Sindh Chief Minister Syed Murad Ali Shah has urged parents to cooperate with the vaccination teams that knock on their doors to administer polio drops to their children so that they can be saved from the crippling disease.
His message to the parents came just after inaugurating a week-long polio drive at the CM House. Health Minister Dr Azra Pechuho, Chief Secretary Sohail Rajput, Karachi police chief Javed Odho, Health Secretary Zulfiqar Shah, Emergency Operation Centre for Eradication of Polio (EOC) Coordinator Fayaz Abbasi and others were also present on the occasion.
CM Shah said he was happy to announce that during the past two years no new case of polio had emerged in Sindh. However, he pointed out, polio was yet to be eradicated from Pakistan. “We, with the support of parents, with the efforts of the health department and the EOC, and with the door-to-door campaign by polio workers have succeeded in controlling polio, but it’s yet to be eradicated from the country,” he said, and urged parents to cooperate with the teams visiting them to administer polio vaccine to their children.
The EOC has launched a week-long (October 24 to October 30) campaign against polio in 21 districts of the province, and partially in the flood-affected districts of Jamshoro, Shaheed Benazirabad and Kambar.
During the week-long drive, the provincial government hopes to administer oral polio vaccine (OPV) to 6.6 million children. The campaign boasts the participation of 17,859 teams. Sindh has not reported a single case of polio since July 2020, but the environment samples returned positive this August. An additional campaign was conducted in high-risk pockets of Karachi, then the environment samples returned negative again.
The government believes that it is good for the programme and for the future of Pakistan’s children, and that if they continue with the same momentum, they will see more significant results.
However, the government acknowledges that it should not be complacent, and should continue the efforts until they fully eradicate the virus from every corner of the country. The government also believes that in addition to tackling the pandemic, childhood immunisation needs to be conducted to prevent childhood diseases because the benefits of vaccination are clear, as frequent campaigns have significantly reduced the burden of polio across the country.

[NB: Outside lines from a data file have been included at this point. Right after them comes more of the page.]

Lemma scan_root_le s root oid part a r : hi_le a (scan_root s root oid part a r).
Proof.
  unfold scan_root. destruct (r =? root); [apply hi_le_fold; intros; apply hi_target|].
  pose proof (hi_le_fold scan_next (at3 s r oid (u32 (part + 1))) a ltac:(intros; apply hi_next)).
  pose proof (hi_le_fold scan_other (at3 s r oid part) (foldl scan_next a (at3 s r oid (u32 (part + 1))))
    ltac:(intros; apply hi_other)). unfold hi_le in *. lia.
Qed.

(** Every segment of the partition counts for partHighSeg. *)
Lemma scan_hi s root oid part roots a r e :
  r ∈ roots -> e ∈ at3 s r oid part -> segmentNum e <= partHighSeg (foldl (scan_root s root oid part) a roots).
Proof.
  intros Hr He.
  apply (foldl_reach (scan_root s root oid part)
    (fun r a => forall e, e ∈ at3 s r oid part -> segmentNum e <= partHighSeg a) roots a) with (e := r); try done.
  - intros a' r' e' He'. unfold scan_root. destruct (r' =? root).
    + apply (foldl_reach scan_target (fun e a => segmentNum e <= partHighSeg a)); try done.
      * intros; apply hi_target.
      * intros a0 e0 e1 H. pose proof (hi_target a0 e1) as [[] _]. lia.
    + apply (foldl_reach scan_other (fun e a => segmentNum e <= partHighSeg a)); try done.
      * intros; apply hi_other.
      * intros a0 e0 e1 H. pose proof (hi_other a0 e1) as [[] _]. lia.
  - intros a' r1 r2 H e' He'. specialize (H e' He'). pose proof (scan_root_le s root oid part a' r2) as []. lia.
Qed.

(** Every segment of the next partition on another dbroot counts for
    partHighSegNext. *)
Lemma scan_hi_next s root oid part roots a r e :
  r ∈ roots -> r <> root -> e ∈ at3 s r oid (u32 (part + 1)) ->
  segmentNum e <= partHighSegNext (foldl (scan_root s root oid part) a roots).
Proof.
  intros Hr Hne He.
  apply (foldl_reach (scan_root s root oid part)
    (fun r a => r <> root -> forall e, e ∈ at3 s r oid (u32 (part + 1)) -> segmentNum e <= partHighSegNext a) roots a)
    with (e := r); try done.
  - intros a' r' Hr' e' He'. unfold scan_root. destruct (Z.eqb_spec r' root); [done|].
    apply (Z.le_trans _ (partHighSegNext (foldl scan_next a' (at3 s r' oid (u32 (part + 1)))))).
    + apply (foldl_reach scan_next (fun e a => segmentNum e <= partHighSegNext a)); try done.
      * intros; apply hi_next.
      * intros a0 e0 e1 H. pose proof (hi_next a0 e1) as [[] _]. lia.
    + apply hi_le_fold. intros; apply hi_other.
  - intros a' r1 r2 H Hr' e' He'. specialize (H Hr' e' He'). pose proof (scan_root_le s root oid part a' r2) as []. lia.
Qed.

(** The segments collected are segments of the target dbroot. *)
Lemma scan_segs s root oid part roots a sg o :
  (forall sg o, segs a !! sg = Some o -> exists e, e ∈ at3 s root oid part /\ segmentNum e = sg) ->
  segs (foldl (scan_root s root oid part) a roots) !! sg = Some o ->
  exists e, e ∈ at3 s root oid part /\ segmentNum e = sg.
Proof.
  intros Ha. revert sg o.
  apply (foldl_keep (scan_root s root oid part) (fun a => forall sg o, segs a !! sg = Some o ->
    exists e, e ∈ at3 s root oid part /\ segmentNum e = sg)); [|done].
  intros a' r _ IH. unfold scan_root. destruct (Z.eqb_spec r root) as [->|].
  - apply (foldl_keep scan_target (fun a => forall sg o, segs a !! sg = Some o ->
      exists e, e ∈ at3 s root oid part /\ segmentNum e = sg)); [|done].
    intros a0 e He H0 sg o Hsg. unfold scan_target in Hsg. simpl in Hsg.
    destruct (segs a0 !! segmentNum e) as [o'|]; [destruct (o' <? blockOffset e); [|by eauto]|];
      apply lookup_insert_Some in Hsg as [[<- _]|[_ Hsg]]; eauto.
  - apply (foldl_keep scan_other (fun a => forall sg o, segs a !! sg = Some o ->
      exists e, e ∈ at3 s root oid part /\ segmentNum e = sg)); [intros a0 e0 _ H0; exact H0|].
    apply (foldl_keep scan_next (fun a => forall sg o, segs a !! sg = Some o ->
      exists e, e ∈ at3 s root oid part /\ segmentNum e = sg)); [intros a0 e0 _ H0; exact H0|done].
Qed.

Lemma high_root_spec s root oid part roots r e :
  r ∈ roots -> r <> root -> e ∈ at3 s r oid part ->
  exists h, foldl (high_root s root oid part) None roots = Some h /\ segmentNum e <= h.
Proof.
  intros Hr Hne He.
  assert (Hstep : forall acc e, exists h, high_step acc e = Some h /\ segmentNum e <= h /\ forall h0, acc = Some h0 -> h0 <= h).
  { intros [h|] e'; simpl; [|eexists; split; [done|]; split; [lia|done]].
    destruct (Z.ltb_spec h (segmentNum e')); eexists; (split; [done|]); (split; [lia|]); intros h0 [= ->]; lia. }
  set (P := fun (e : EMEntry) acc => exists h, acc = Some h /\ segmentNum e <= h).
  assert (Hkeep : forall acc e e', P e acc -> P e (high_step acc e')).
  { intros acc e1 e2 (h & -> & Hh). destruct (Hstep (Some h) e2) as (h' & -> & _ & Hle). exists h'.
    specialize (Hle h eq_refl). split; [done|lia]. }
  apply (foldl_reach (high_root s root oid part)
    (fun r acc => r <> root -> forall e, e ∈ at3 s r oid part -> P e acc) roots None) with (e := r); try done.
  - intros acc r' Hr' e' He'. unfold high_root. destruct (Z.eqb_spec r' root); [done|].
    apply (foldl_reach high_step P); try done. intros acc' e0. destruct (Hstep acc' e0) as (h & -> & Hh & _). by exists h.
  - intros acc r1 r2 H Hr' e' He'. specialize (H Hr' e' He'). unfold high_root. destruct (r2 =? root); [done|].
    apply (foldl_keep high_step (P e')); [|done]. intros acc' e0 _. apply Hkeep.
Qed.

(** ** The choice *)

(** First, last and next segment file: what the scan of the segment numbers finds. *)
Lemma seg_scan_spec seg0 (ps : list (Z * Z)) :
  let '(first, last, nxt, isset) := foldl (seg_scan seg0) (seg0, seg0, seg0, false) ps in
  (first = seg0 \/ first ∈ ps.*1) /\ seg0 <= last /\ first <= seg0 /\
  (isset = true -> nxt ∈ ps.*1 /\ seg0 < nxt) /\ (seg0 < last -> isset = true).
Proof.
  assert (forall qs, (forall q, q ∈ qs -> q ∈ ps) -> let '(first, last, nxt, isset) := foldl (seg_scan seg0) (seg0, seg0, seg0, false) qs in
    (first = seg0 \/ first ∈ ps.*1) /\ seg0 <= last /\ first <= seg0 /\
    (isset = true -> nxt ∈ ps.*1 /\ seg0 < nxt) /\ (seg0 < last -> isset = true)) as H; [|by apply H].
  intros qs Hqs.
  apply (foldl_keep (seg_scan seg0) (fun acc => let '(first, last, nxt, isset) := acc in
    (first = seg0 \/ first ∈ ps.*1) /\ seg0 <= last /\ first <= seg0 /\
    (isset = true -> nxt ∈ ps.*1 /\ seg0 < nxt) /\ (seg0 < last -> isset = true))).
  2: { split_and!; [by left|lia|lia|done|lia]. }
  intros [[[first last] nxt] isset] q Hq (H1 & H2 & H3 & H4 & H5). unfold seg_scan.
  assert (q.1 ∈ ps.*1) as Hin by (apply list_elem_of_fmap; eauto).
  destruct (Z.ltb_spec q.1 first) as [Hf|Hf]; [|destruct (Z.ltb_spec last q.1) as [Hl|Hl]];
    destruct (Z.ltb_spec seg0 q.1) as [Hs|Hs]; try lia; simpl.
  - split_and!; auto; lia.
  - destruct ((q.1 <? nxt) || negb isset) eqn:Hc; split_and!; auto; try lia.
    intros _. destruct isset; [done|]. by rewrite orb_true_r in Hc.
  - destruct ((q.1 <? nxt) || negb isset) eqn:Hc; split_and!; auto.
  - split_and!; auto.
Qed.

The government further believes that children can be saved from childhood diseases like polio, measles, typhoid, etc. through vaccination, and they seek the media’s help to raise awareness about this.
Pakistan is one of the two polio-endemic countries in the world, the other being Afghanistan, and has so far reported a total of 20 polio cases this year — all in southern KhyberPakhtunkhwa.
The Pakistan Paediatric Association, the Pakistan Islamic Medical Association, medical experts around the world, and prominent religious scholars in Pakistan and across the region endorse OPV as the safest and the most effective for preventing polio and eradicating it from the environment.